The first year of Joe Biden’s presidency has come and gone, and Biden has not done enough to end of mass incarceration. This is not to say that Biden has not made progress in other realms. However, mass incarceration and the system that supports it is one of the most glaring domestic problems in the United States and must be addressed.
Almost 2% of the U.S. population are under correctional supervision. This includes those in prison, jail, parole or probation. While 2% may not sound like a large number, it represents over six million people. Of that group, an estimated two million are made up of imprisoned people.
People tend to focus on the two million imprisoned. However, including those on probation and parole paints a more accurate picture. Recidivism rates in the U.S. are overwhelming. A report from the Bureau of Justice Statistics examining released prisoners from the years 2012 to 2017 found that out of the 34 states that were monitored, 70% of released imprisoned people would later be sent to prison again.
Mass incarceration is not just affecting the two million people that the Biden administration cites. It is ruining the lives of three times that when accounting for all those trapped within the system. This also does not even begin to look at how many homes, families and communities are actively harmed from this complex network of dehumanization.

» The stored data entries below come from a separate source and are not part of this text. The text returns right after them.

Lemma load_failure_witness :
  let s := Example.with_files
             (Example.with_args Example.base ["/data/in.csv"; "--model"; "x.pkl"])
             ["/data/in.csv"] in
  let w := Example.world s in
  exit_status (result_of (main w)) = 2%Z /\
  written Stdout (log_of (main w)) = EmptyString /\
  Str.infix_of "'/work/x.pkl'"
    (exc_str (load_failed w
                ["x.pkl"; "/app/x.pkl"; "/work/x.pkl";
                 "/app/model/RF_binary_v1.pickle"; "/app/RF_binary_v1.pickle";
                 "/work/model/RF_binary_v1.pickle"; "/work/RF_binary_v1.pickle"]
                (model_missing (Path_of "model/RF_binary_v1.pickle")))).
Proof.
  cbv zeta.
  destruct (@load_failure_lists_attempts PosixPath
              (Example.world
                 (Example.with_files
                    (Example.with_args Example.base ["/data/in.csv"; "--model"; "x.pkl"])
                    ["/data/in.csv"]))
              {| ns_csv := "/data/in.csv"; ns_model := Some "x.pkl" |}
              "x.pkl" (Path_of "/work") (Example.table Example.good_rows)
              eq_refl eq_refl eq_refl eq_refl eq_refl (le_n 1) eq_refl)
    as [_ [H1 [H2 [_ [_ [_ H3]]]]]].
  - intros name [<- | [<- | []]]; reflexivity.
  - reflexivity.
  - reflexivity.
  - split; [exact H1|]. split; [exact H2|].
    apply (H3 (Path_of "/work/x.pkl")). right. right. now left.
Defined.

(** C10: an empty [--model] string is falsy, so the explicit branch is
    skipped: the resolver does on it what it does without the flag, log
    and outcome alike.  Whenever it returns, the log is exactly the probes of the default search, the two default names under
    each candidate directory in order up to the first that exists, so the
    empty path is neither probed as given nor joined to a directory; and
    the returned list holds the found default alone, or every default
    candidate when none exists. *)
Theorem empty_model_flag_is_no_flag {PL : Pathlib} (w : World) :
  prepare_model_path w (Some EmptyString) = prepare_model_path w None /\
  forall log p tried,
    prepare_model_path w (Some EmptyString) = (log, Ret (p, tried)) ->
    exists c,
      getcwd w = inr c /\
      log = map (@EvProbe Path) (probed_until w (default_paths (dirs_with_cwd w c))) /\
      (forall f, first_existing w (default_paths (dirs_with_cwd w c)) = Some f ->
         p = f /\ tried = [str f] /\ path_exists w f = true) /\
      (first_existing w (default_paths (dirs_with_cwd w c)) = None ->
         p = Path_of "model/RF_binary_v1.pickle" /\
         tried = map str (default_paths (dirs_with_cwd w c)) /\
         probed log = default_paths (dirs_with_cwd w c)).
Proof.
  split; [reflexivity|]. intros log p tried H.
  change (prepare_model_path w (Some EmptyString)) with (default_flow w []) in H.
  destruct (getcwd w) as [e|c] eqn:Hc.
  - rewrite (default_flow_no_cwd w [] Hc) in H. discriminate.
  - exists c. split; [reflexivity|].
    rewrite (default_flow_eq w [] Hc) in H.
    destruct (first_existing w (default_paths (dirs_with_cwd w c))) as [f|] eqn:F;
      inversion H; subst; clear H.
    + split; [reflexivity|]. split; [|discriminate].
      intros f' E. inversion E; subst f'.
      split; [reflexivity|]. split; [reflexivity|].
      apply (first_existing_some w _ F).
    + split; [reflexivity|]. split; [discriminate|].
      intros _. split; [reflexivity|]. split; [reflexivity|].
      now rewrite probed_map, (probed_until_none w _ F).
Qed.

Stemming from systemic racist policies like redlining and the war on drugs Black and Brown communities have historically been targeted by the U.S. government for correctional supervision.
According to a Pew Research report in 2018 it is estimated that over a third of the imprisoned population are Black Americans, which comes to over 660,000 people. Out of the estimated 10 million people imprisoned in the world, 6.6% are Black Americans. In comparison, Black Americans make up 0.025% of the world’s population.
The Biden administration claims to fight for racial equity, yet it is overlooking some of the grossest human rights violations perpetrated on racial grounds. While I may have focused on statistics representing Black Americans, the problem of mass incarceration extends far beyond one race.
Unfortunately, Biden has only managed to stop renewing the Department of Justice (DOJ) contracts with private prisons. Do not get me wrong, this is a victory, but it is small compared to the work that needs to be done. This executive order could affect private federal prisons, which only hold about 14,000 Americans.
An estimated 100,000 Americans are currently incarcerated in private state prisons. The imprisoned are often not paid for any work that they may do, and when they are, 80% of the $0.50-$2.00 per hour wages can be deducted. These are not people imprisoned, these are people enslaved, which is unconstitutional since the implementation of the 13th amendment.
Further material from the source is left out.